- TASK BRIEF:
Output all records exactly.

- RECORDS PROVIDED:
(** The place of a float in the order of the floats, as a triple compared
    lexicographically: the class, then the exponent, then the significand
    (both negated below zero).  The two zeros share a place. *)
Definition rank (x : float64) : Z * Z * Z :=
  match x with
  | S754_infinity true => (-2, 0, 0)
  | S754_finite true m e => (-1, - e, - Zpos m)
  | S754_zero _ => (0, 0, 0)
  | S754_finite false m e => (1, e, Zpos m)
  | S754_infinity false => (2, 0, 0)
  | S754_nan => (3, 0, 0)
  end%Z.

Definition lex_lt (a b : Z * Z * Z) : Prop :=
  (fst (fst a) < fst (fst b)
   \/ (fst (fst a) = fst (fst b)
       /\ (snd (fst a) < snd (fst b)
           \/ (snd (fst a) = snd (fst b) /\ snd a < snd b))))%Z.

(** A list in which no element is smaller, by [lt] on the keys, than an
    element before it. *)
Definition ascending {A K : Type} (key : A -> K) (lt : K -> K -> bool)
  : list A -> Prop :=
  StronglySorted (fun a b => lt (key b) (key a) = false).

(** No score of the list is NaN. *)
Definition no_nan_score (l : list ScoredAsset) : Prop :=
  Forall (fun a => is_nan (to_float (rarity a)) = false) l.

(** Sample data: a trait that [count] assets have, and an asset with one
    such trait for each of [counts]. *)
Definition sample_trait (count : Z) : Trait :=
  {| trait_type := "Background"; value := PStr "Blue"; trait_count := count |}.

Definition sample_asset_with (i : nat) (counts : list Z) : Asset :=
  {| token_id := PInt (Z.of_nat i); name := PNone; description := PNone;
     image_url := EmptyString; collection := PDict [];
     traits := map sample_trait counts |}.

(** Every count of every trait is a number from 0 to the divisor. *)
Definition counts_within (supply : positive) (assets : list Asset) : Prop :=
  forall a t, In a assets -> In t (traits a) ->
              (0 <= trait_count t <= Zpos supply)%Z.

(** The global request parameters of a client leave the query of an accessor
    alone: they bind no [params], which would replace the accessor's
    mapping, and no [data] that is truthy, from which a [get] would build
    [params] anew.  Every other global parameter, a timeout for one, is
    merged into the keyword arguments beside the query. *)
Definition global_params_keep_query (self : Client) : Prop :=
  forall rp, _requests_params self = Some rp ->
    dict_get "params" (rev rp) = None
    /\ match dict_get "data" (rev rp) with
       | Some v => py_truthy v = false
       | None => True
       end.

(** The float that the literal [0.005] denotes: the one nearest to 5/1000. *)
Definition float_0_005 : float64 := fdiv (float_of_Z 5) (float_of_Z 1000).

(** A shifted significand has lost a bit that was set. *)
Definition inexact (mrs : shr_record) : bool := shr_r mrs || shr_s mrs.

(** ** Notions used in the further properties *)

(** The field that [_get_request_kwargs] makes of a key when [data] is a
    dictionary: iterating a dictionary gives its keys, and the items 0 and 1
    of a key are its first two characters. *)
Definition key_field (k : string) : option string :=
  match k with
  | String a (String b _) => Some (String a ("=" ++ String b EmptyString))
  | _ => None
  end.

(** ** explorer.py: what the pages show *)

(** What a Streamlit call puts on the page. *)
Inductive ui : Type :=
| StSubheader (body : pyval)
| StWrite (body : pyval)
| StVideo (url : string)
| StImage (src : string).

(** [s.endswith(suffix)] *)
Definition endswith (s suffix : string) : bool :=
  let n := String.length s in
  let k := String.length suffix in
  (k <=? n)%nat && String.eqb (substring (n - k) k s) suffix.

Section Pages.
(** [requests.get(url).content.decode()]: the text behind a URL, or the
    exception of the transport. *)
Variable download : string -> result string.
(** [json.loads] *)
Variable loads : string -> option pyval.

(** Lines 13 to 16 of [render_asset]: the heading. *)
Definition render_heading (asset : Asset) : result ui :=
  match name asset with
  | PNone =>
      rbind (py_getitem (collection asset) "name") (fun cn =>
      Ok (StSubheader (PStr (py_str cn ++ " #" ++ py_str (token_id asset)))))
  | n => Ok (StSubheader n)
  end.

(** Lines 18 to 21: the description. *)
Definition render_description (asset : Asset) : result ui :=
  match description asset with
  | PNone =>
      rbind (py_getitem (collection asset) "description") (fun d => Ok (StWrite d))
  | d => Ok (StWrite d)
  end.

(** Lines 23 to 29: the picture or the film. *)
Definition render_media (asset : Asset) : result (list ui) :=
  let url := image_url asset in
  if endswith url "mp4" || endswith url "mov" then Ok [StVideo url]
  else if endswith url "svg" then
    rbind (download url) (fun svg => Ok [StImage svg])
  else if py_truthy (PStr url) then Ok [StImage url]
  else Ok [].

(** [render_asset]: what it has put on the page, and how it ended. *)
Definition render_asset (asset : Asset) : list ui * result unit :=
  match render_heading asset with
  | Ok h =>
      match render_description asset with
      | Ok d =>
          match render_media asset with
          | Ok m => (h :: d :: m, Ok tt)
          | Raise e => ([h; d], Raise e)
          | OutOfFuel => ([h; d], OutOfFuel)
          end
      | Raise e => ([h], Raise e)
      | OutOfFuel => ([h], OutOfFuel)
      end
  | Raise e => ([], Raise e)
  | OutOfFuel => ([], OutOfFuel)
  end.

(** Line 98: the line of a trait. *)
Definition trait_line (t : Trait) : ui :=
  StWrite (PStr (trait_type t ++ " - " ++ py_str (value t) ++ " - "
               ++ string_of_Z (trait_count t) ++ " have this")).

(** Lines 95 to 98: the block of one scored asset. *)
Definition render_scored (s : ScoredAsset) : list ui * result unit :=
  match render_asset (fields s) with
  | (shown, Ok _) =>
      ((shown
        ++ StSubheader (PStr (string_of_Z (Z.of_nat (List.length (traits (fields s))))
                            ++ " Traits"))
        :: map trait_line (traits (fields s)))%list, Ok tt)
  | (shown, r) => (shown, r)
  end.

(** Lines 94 to 98: the blocks in order, up to the first failure. *)
Fixpoint render_all (l : list ScoredAsset) : list ui * result unit :=
  match l with
  | [] => ([], Ok tt)
  | s :: l' =>
      match render_scored s with
      | (shown, Ok _) =>
          let (shown', r) := render_all l' in ((shown ++ shown')%list, r)
      | (shown, r) => (shown, r)
      end
  end.

(** The rarity page, lines 73 to 98, for the assets of the file. *)
Definition rarity_page (assets : list Asset) : list ui * result unit :=
  render_all (displayed assets).
(** *** [render_asset] on an asset as the decoder gives it, and the Assets page *)

(** A computation that puts elements on the page: the elements shown so far
    are threaded through, and stay on the page when an exception ends it. *)
Definition page (A : Type) : Type := list ui -> result A * list ui.

Definition pret {A} (a : A) : page A := fun shown => (Ok a, shown).

Definition pbind {A B} (c : page A) (k : A -> page B) : page B :=
  fun shown =>
    match c shown with
    | (Ok a, shown') => k a shown'
    | (Raise e, shown') => (Raise e, shown')
    | (OutOfFuel, shown') => (OutOfFuel, shown')
    end.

- TASK ANSWER:
(** The place of a float in the order of the floats, as a triple compared
    lexicographically: the class, then the exponent, then the significand
    (both negated below zero).  The two zeros share a place. *)
Definition rank (x : float64) : Z * Z * Z :=
  match x with
  | S754_infinity true => (-2, 0, 0)
  | S754_finite true m e => (-1, - e, - Zpos m)
  | S754_zero _ => (0, 0, 0)
  | S754_finite false m e => (1, e, Zpos m)
  | S754_infinity false => (2, 0, 0)
  | S754_nan => (3, 0, 0)
  end%Z.

Definition lex_lt (a b : Z * Z * Z) : Prop :=
  (fst (fst a) < fst (fst b)
   \/ (fst (fst a) = fst (fst b)
       /\ (snd (fst a) < snd (fst b)
           \/ (snd (fst a) = snd (fst b) /\ snd a < snd b))))%Z.

(** A list in which no element is smaller, by [lt] on the keys, than an
    element before it. *)
Definition ascending {A K : Type} (key : A -> K) (lt : K -> K -> bool)
  : list A -> Prop :=
  StronglySorted (fun a b => lt (key b) (key a) = false).

(** No score of the list is NaN. *)
Definition no_nan_score (l : list ScoredAsset) : Prop :=
  Forall (fun a => is_nan (to_float (rarity a)) = false) l.

(** Sample data: a trait that [count] assets have, and an asset with one
    such trait for each of [counts]. *)
Definition sample_trait (count : Z) : Trait :=
  {| trait_type := "Background"; value := PStr "Blue"; trait_count := count |}.

Definition sample_asset_with (i : nat) (counts : list Z) : Asset :=
  {| token_id := PInt (Z.of_nat i); name := PNone; description := PNone;
     image_url := EmptyString; collection := PDict [];
     traits := map sample_trait counts |}.

(** Every count of every trait is a number from 0 to the divisor. *)
Definition counts_within (supply : positive) (assets : list Asset) : Prop :=
  forall a t, In a assets -> In t (traits a) ->
              (0 <= trait_count t <= Zpos supply)%Z.

(** The global request parameters of a client leave the query of an accessor
    alone: they bind no [params], which would replace the accessor's
    mapping, and no [data] that is truthy, from which a [get] would build
    [params] anew.  Every other global parameter, a timeout for one, is
    merged into the keyword arguments beside the query. *)
Definition global_params_keep_query (self : Client) : Prop :=
  forall rp, _requests_params self = Some rp ->
    dict_get "params" (rev rp) = None
    /\ match dict_get "data" (rev rp) with
       | Some v => py_truthy v = false
       | None => True
       end.

(** The float that the literal [0.005] denotes: the one nearest to 5/1000. *)
Definition float_0_005 : float64 := fdiv (float_of_Z 5) (float_of_Z 1000).

(** A shifted significand has lost a bit that was set. *)
Definition inexact (mrs : shr_record) : bool := shr_r mrs || shr_s mrs.

(** ** Notions used in the further properties *)

(** The field that [_get_request_kwargs] makes of a key when [data] is a
    dictionary: iterating a dictionary gives its keys, and the items 0 and 1
    of a key are its first two characters. *)
Definition key_field (k : string) : option string :=
  match k with
  | String a (String b _) => Some (String a ("=" ++ String b EmptyString))
  | _ => None
  end.

(** ** explorer.py: what the pages show *)

(** What a Streamlit call puts on the page. *)
Inductive ui : Type :=
| StSubheader (body : pyval)
| StWrite (body : pyval)
| StVideo (url : string)
| StImage (src : string).

(** [s.endswith(suffix)] *)
Definition endswith (s suffix : string) : bool :=
  let n := String.length s in
  let k := String.length suffix in
  (k <=? n)%nat && String.eqb (substring (n - k) k s) suffix.

Section Pages.
(** [requests.get(url).content.decode()]: the text behind a URL, or the
    exception of the transport. *)
Variable download : string -> result string.
(** [json.loads] *)
Variable loads : string -> option pyval.

(** Lines 13 to 16 of [render_asset]: the heading. *)
Definition render_heading (asset : Asset) : result ui :=
  match name asset with
  | PNone =>
      rbind (py_getitem (collection asset) "name") (fun cn =>
      Ok (StSubheader (PStr (py_str cn ++ " #" ++ py_str (token_id asset)))))
  | n => Ok (StSubheader n)
  end.

(** Lines 18 to 21: the description. *)
Definition render_description (asset : Asset) : result ui :=
  match description asset with
  | PNone =>
      rbind (py_getitem (collection asset) "description") (fun d => Ok (StWrite d))
  | d => Ok (StWrite d)
  end.

(** Lines 23 to 29: the picture or the film. *)
Definition render_media (asset : Asset) : result (list ui) :=
  let url := image_url asset in
  if endswith url "mp4" || endswith url "mov" then Ok [StVideo url]
  else if endswith url "svg" then
    rbind (download url) (fun svg => Ok [StImage svg])
  else if py_truthy (PStr url) then Ok [StImage url]
  else Ok [].

(** [render_asset]: what it has put on the page, and how it ended. *)
Definition render_asset (asset : Asset) : list ui * result unit :=
  match render_heading asset with
  | Ok h =>
      match render_description asset with
      | Ok d =>
          match render_media asset with
          | Ok m => (h :: d :: m, Ok tt)
          | Raise e => ([h; d], Raise e)
          | OutOfFuel => ([h; d], OutOfFuel)
          end
      | Raise e => ([h], Raise e)
      | OutOfFuel => ([h], OutOfFuel)
      end
  | Raise e => ([], Raise e)
  | OutOfFuel => ([], OutOfFuel)
  end.

(** Line 98: the line of a trait. *)
Definition trait_line (t : Trait) : ui :=
  StWrite (PStr (trait_type t ++ " - " ++ py_str (value t) ++ " - "
               ++ string_of_Z (trait_count t) ++ " have this")).

(** Lines 95 to 98: the block of one scored asset. *)
Definition render_scored (s : ScoredAsset) : list ui * result unit :=
  match render_asset (fields s) with
  | (shown, Ok _) =>
      ((shown
        ++ StSubheader (PStr (string_of_Z (Z.of_nat (List.length (traits (fields s))))
                            ++ " Traits"))
        :: map trait_line (traits (fields s)))%list, Ok tt)
  | (shown, r) => (shown, r)
  end.

(** Lines 94 to 98: the blocks in order, up to the first failure. *)
Fixpoint render_all (l : list ScoredAsset) : list ui * result unit :=
  match l with
  | [] => ([], Ok tt)
  | s :: l' =>
      match render_scored s with
      | (shown, Ok _) =>
          let (shown', r) := render_all l' in ((shown ++ shown')%list, r)
      | (shown, r) => (shown, r)
      end
  end.

(** The rarity page, lines 73 to 98, for the assets of the file. *)
Definition rarity_page (assets : list Asset) : list ui * result unit :=
  render_all (displayed assets).
(** *** [render_asset] on an asset as the decoder gives it, and the Assets page *)

(** A computation that puts elements on the page: the elements shown so far
    are threaded through, and stay on the page when an exception ends it. *)
Definition page (A : Type) : Type := list ui -> result A * list ui.

Definition pret {A} (a : A) : page A := fun shown => (Ok a, shown).

Definition pbind {A B} (c : page A) (k : A -> page B) : page B :=
  fun shown =>
    match c shown with
    | (Ok a, shown') => k a shown'
    | (Raise e, shown') => (Raise e, shown')
    | (OutOfFuel, shown') => (OutOfFuel, shown')
    end.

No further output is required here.